# The National Spotify Stats and Visualization

This is a small project where Spotify Audio Features for my favorite band, The National, are retrieved from the Spotify API with the spotipy library. These audio features for The National are then analyzed and visualized.

Read more about the different Spotify Audio Features here:
<https://developer.spotify.com/documentation/web-api/reference/#object-audiofeaturesobject>

## Retrieving Audio Features from Spotify API

In [1]:
import spotipy
from spotipy.oauth2 import SpotifyClientCredentials
import time
import pandas as pd
import numpy as np

### Oauth2 Authorization

Obtain client_id and client_secret after creating a new app from: <https://developer.spotify.com/dashboard/applications>

In [2]:
start_time = time.time()

client_id = "210e37ebca874b6db50d781e9100f83c"
client_secret = "f4834b95875b438e853f0c4e39987261"

In [3]:
# Client Credentials flow for server-to-server authentication
auth_manager = SpotifyClientCredentials(client_id = client_id,
                                        client_secret = client_secret)
# Spotify Client module
sp = spotipy.Spotify(auth_manager=auth_manager)
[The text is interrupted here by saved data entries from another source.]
Lemma wp_Lookup_first fl fuel p m root gs r id :
  epoch_log p (Epoch id) m root gs → r_path r = p → (0 < Epoch id <= latest r)%N → length gs < fuel →
  wp (op_spec fl) (Lookup fuel r id) (λ res m', m' = m ∧
    match res with
    | Ok g => found_first root gs id = Some g
    | Err er => fl = true ∨ er = [ErrGroupNotFound] ∧ found_first root gs id = None
    end) m.
Proof.
  intros Hlog Hp He Hfuel. unfold Lookup. rewrite Hp.
  rewrite (proj2 (N.eqb_neq (Epoch id) 0)), (proj2 (N.ltb_ge (latest r) (Epoch id))) by lia. cbn [orb].
  apply wp_bind. eapply wp_mono; [|by eapply wp_fetchEpochLog].
  intros [[rt v]|er] m' [-> H]; [destruct H as [-> _]|by split; [|left; apply H]].
  pose proof (log_root_ok _ _ _ _ _ Hlog) as Hrok. unfold found_first.
  apply wp_bind. eapply wp_mono; [|eapply wp_forOpen; [done|by destruct Hrok|unfold log_size; lia]].
  intros [s ended] m' [-> Hopen].
  destruct Hopen as [Hr|(-> & k & n' & s' & er & _ & [= -> ->])].
  2: by destruct s'; (split; [done|by left]).
  rewrite lookup_open_fold in Hr. injection Hr as -> ->.
  destruct (find_group id (drop _ gs)) as [g|]; [done|].
  apply wp_bind. eapply wp_mono; [|eapply wp_forSealed; [done|by apply root_runs_stored]].
  intros [s ended] m' [-> Hsealed].
  destruct Hsealed as [Hr|(-> & k & s' & er & _ & [= -> ->])].
  2: by destruct s'; (split; [done|by left]).
  rewrite lookup_sealed_fold in Hr. injection Hr as -> ->.
  destruct (find_group id (run_groups _ _ _)) as [g|]; [done|]. split; [done|by right].
Qed.

Lemma wp_Lookup fl fuel p m root gs r id :
  epoch_log p (Epoch id) m root gs → NoDup (ID <$> gs) → r_path r = p →
  (0 < Epoch id <= latest r)%N → length gs < fuel →
  wp (op_spec fl) (Lookup fuel r id) (λ res m', m' = m ∧
    match res with
    | Ok g => find_group id gs = Some g
    | Err er => fl = true ∨ er = [ErrGroupNotFound] ∧ find_group id gs = None
    end) m.
Proof.
  intros Hlog Hnd Hp He Hfuel. pose proof (log_split _ _ _ _ _ Hlog) as Hsplit.
  assert (find_group id gs = found_first root gs id) as ->.
  { unfold found_first. rewrite <-find_group_app, <-Hsplit at 1. apply find_group_swap. by rewrite Hsplit. }
  by eapply wp_Lookup_first.
Qed.

(** ** Iteration *)

Lemma yield_all_app {S} (yield : S → result GroupInfo → S * bool) l1 l2 s :
  yield_all yield (l1 ++ l2) s =
  let '(s', c) := yield_all yield l1 s in
  if c : bool then yield_all yield l2 s' else (s', false).
Proof.
  revert s. induction l1 as [|g l1 IH]; intros s; simpl; [by destruct (yield_all yield l2 s)|].
  destruct (yield s (Ok g)) as [s1 []]; [apply IH|done].
Qed.
(* ===== verification/Fixtures.v ===== *)
(** * A concrete log

    The objects of a track with one epoch and one committed group, still open,
    and a writer and a track handle on it: the input the theorems about logs are
    shown at. *)

From S2P Require Import Prelude GoStd Json Store Group Manifest Track Writer EpochLog WriterLog.
#[local] Open Scope string_scope.

Definition cam : TrackPath := "site/cam".

Definition cam_schema : TrackSchema := mkTrackSchema 90000 TimeSourceIngest "video/mp4" "".

Definition cam_row : GroupInfo :=
  mkGroupInfo (NewGroupID 1 0) 0 180000 1000 0 (groupKey cam (NewGroupID 1 0)) 5 "" "".

Definition cam_root : epochLogRoot := newEpochLog cam 1 7.

Definition cam_empty : objs := fresh_epoch cam 1 7 "1".

Definition cam_payload : objs := <[groupKey cam (NewGroupID 1 0) := ("hello", "2")]> cam_empty.

Definition cam_delta : bytes := encodeManifest (mkDelta manifestVersion 0 [cam_row] 1001).

(** One group committed. *)
Definition cam_objs : objs := <[deltaKey cam 1 (log_size []) := (cam_delta, "3")]> cam_payload.

(** The same with the group object of an append that did not commit. *)
Definition cam_orphan : objs := <[groupKey cam (NewGroupID 1 1) := ("lost", "4")]> cam_objs.

Definition cam_track : Track :=
  mkTrack cam 65536 (mkTrackRoot manifestVersion cam 90000 TimeSourceIngest "video/mp4" "" 1 7) "0".

Definition cam_writer : Writer :=
  mkWriter cam 1 cam_schema 65536 cam_root "1" NoVersion 1 [cam_row] 200 cam_row true false.

(** The next group: two seconds after the first. *)
Definition cam_meta : GroupInfo :=
  {| zeroGroupInfo with ID := NewGroupID 0 1; MediaTime := 180000; Duration := 90000 |}.

Lemma cam_params : log_params cam 1.
Proof. split; [reflexivity|]. by vm_compute. Qed.

Lemma cam_row_ok : row_ok cam 1 cam_row.
Proof. vm_compute. repeat split; done. Qed.

Lemma cam_payload_durable : durable cam 1 cam_payload cam_root [].
Proof.
  apply durable_payload; [apply cam_params|apply NewGroupID_u64| |apply durable_fresh;
    [apply cam_params|by vm_compute]].
  apply lookup_singleton_ne. unfold cam. by vm_compute.
Qed.

Lemma cam_durable : durable cam 1 cam_objs cam_root [cam_row].
Proof.
  apply (durable_commit cam 1 cam_params cam_payload cam_root [] cam_row
    (mkDelta manifestVersion 0 [cam_row] 1001) (cam_delta, "3") "hello" "2").
  - apply delta_encodable; [by vm_compute|apply cam_row_ok|by vm_compute].
  - reflexivity.
  - apply cam_row_ok.
  - by vm_compute.
  - intros a Ha. discriminate Ha.
  - apply lookup_insert_eq.
  - reflexivity.
  - by intros a Ha%not_elem_of_nil.
  - apply cam_payload_durable.
Qed.

Lemma cam_free : cam_objs !! groupKey cam (NewGroupID 1 1) = None.
Proof. by vm_compute. Qed.

Lemma cam_orphan_durable : durable cam 1 cam_orphan cam_root [cam_row].
Proof.
  apply durable_payload; [apply cam_params|apply NewGroupID_u64|apply cam_free|apply cam_durable].
Qed.

Lemma cam_writer_synced m :
  durable cam 1 m cam_root [cam_row] → synced cam 1 m [cam_row] cam_writer.
Proof.
  intros Hd. constructor; simpl; [apply Hd|done..].
Qed.

Lemma cam_writer_ok m : durable cam 1 m cam_root [cam_row] → writer_ok cam 1 m [cam_row] cam_writer.
Proof. intros Hd. constructor; [done..|]. intros _. by apply cam_writer_synced. Qed.

Lemma cam_current : current cam 1 cam_objs cam_writer.
Proof. eexists. vm_compute. reflexivity. Qed.

Lemma cam_orphan_current : current cam 1 cam_orphan cam_writer.
Proof. eexists. vm_compute. reflexivity. Qed.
### Retrieve all albums of The National on Spotify

In [4]:
national_uri = "spotify:artist:2cCUtGK9sDU2EoElnk0GNB"
results = sp.artist_albums(national_uri, 
                           album_type='album', 
                           country='US')

In [5]:
# initialize some lists to store results
album_names = []
album_uris = []
album_release_dates = []
album_total_tracks = []

In [6]:
# store info for each album in lists
for album in results['items']:
    album_names.append(album['name'])
    album_uris.append(album['uri'])
    album_release_dates.append(album['release_date'])
    album_total_tracks.append(album['total_tracks'])

In [7]:
for album in album_names:
    print(album)

Sad Songs for Dirty Lovers (2021 Remaster)
Juicy Sonic Magic (Live in Berkeley September 24-25 2018)
I Am Easy to Find
Boxer (Live in Brussels)
Sleep Well Beast
Trouble Will Find Me
High Violet (Expanded Edition)
High Violet
High Violet
High Violet
Boxer
Boxer
Alligator
Sad Songs for Dirty Lovers
The National (2021 Remaster)
The National


Several albums like High Violet appear multiple times in the Spotify results

### Retrieve list of tracks for each album
Create a nested dictionary to store track information of each album

In [8]:
def get_album_tracks(name, uri):
    '''
    Retrieves and stores track information for each album
    '''
    
    national_albums[uri] = {} # create nested dictionary for album
    
    # initialize empty lists inside nested dictionary for album
    national_albums[uri]['album'] = []
    national_albums[uri]['track_number'] = []
    national_albums[uri]['name'] = []
    national_albums[uri]['uri'] = []
    national_albums[uri]['duration_ms'] = []
    
    # get album tracks
    tracks = sp.album_tracks(uri, market='US')
    
    for track in tracks['items']:
        national_albums[uri]['album'].append(name)
        national_albums[uri]['track_number'].append(track['track_number'])
        national_albums[uri]['name'].append(track['name'])
        national_albums[uri]['uri'].append(track['uri'])
        national_albums[uri]['duration_ms'].append(track['duration_ms'])

In [9]:
national_albums = {}

for (name, uri) in zip(album_names, album_uris):
    get_album_tracks(name, uri)

In [10]:
def get_track_features(album_uri):
    '''
    Retrieves and stores Spotify audio features and popularity for each track
    '''
    
    print("Retrieving audio features for album: {}".format(national_albums[album_uri]['album'][0]))
    
    feature_list = ['acousticness',
                   'danceability',
                   'energy',
                   'instrumentalness',
                   'liveness',
                   'loudness',
                   'speechiness',
                   'tempo',
                   'valence',
                   'key',
                   'time_signature']

    # initialize to store track features
    for feature in feature_list:
        national_albums[album_uri][feature] = []
    
    national_albums[album_uri]['popularity'] = []
    
    # iterate through each track
    for track in national_albums[album_uri]['uri']:
        try:
            # get track features and popularity
            track_features = sp.audio_features(track)[0]
            track_popularity = sp.track(track)
            
            # popularity is stored in track, separate from audio_features
            national_albums[album_uri]['popularity'].append(track_popularity['popularity'])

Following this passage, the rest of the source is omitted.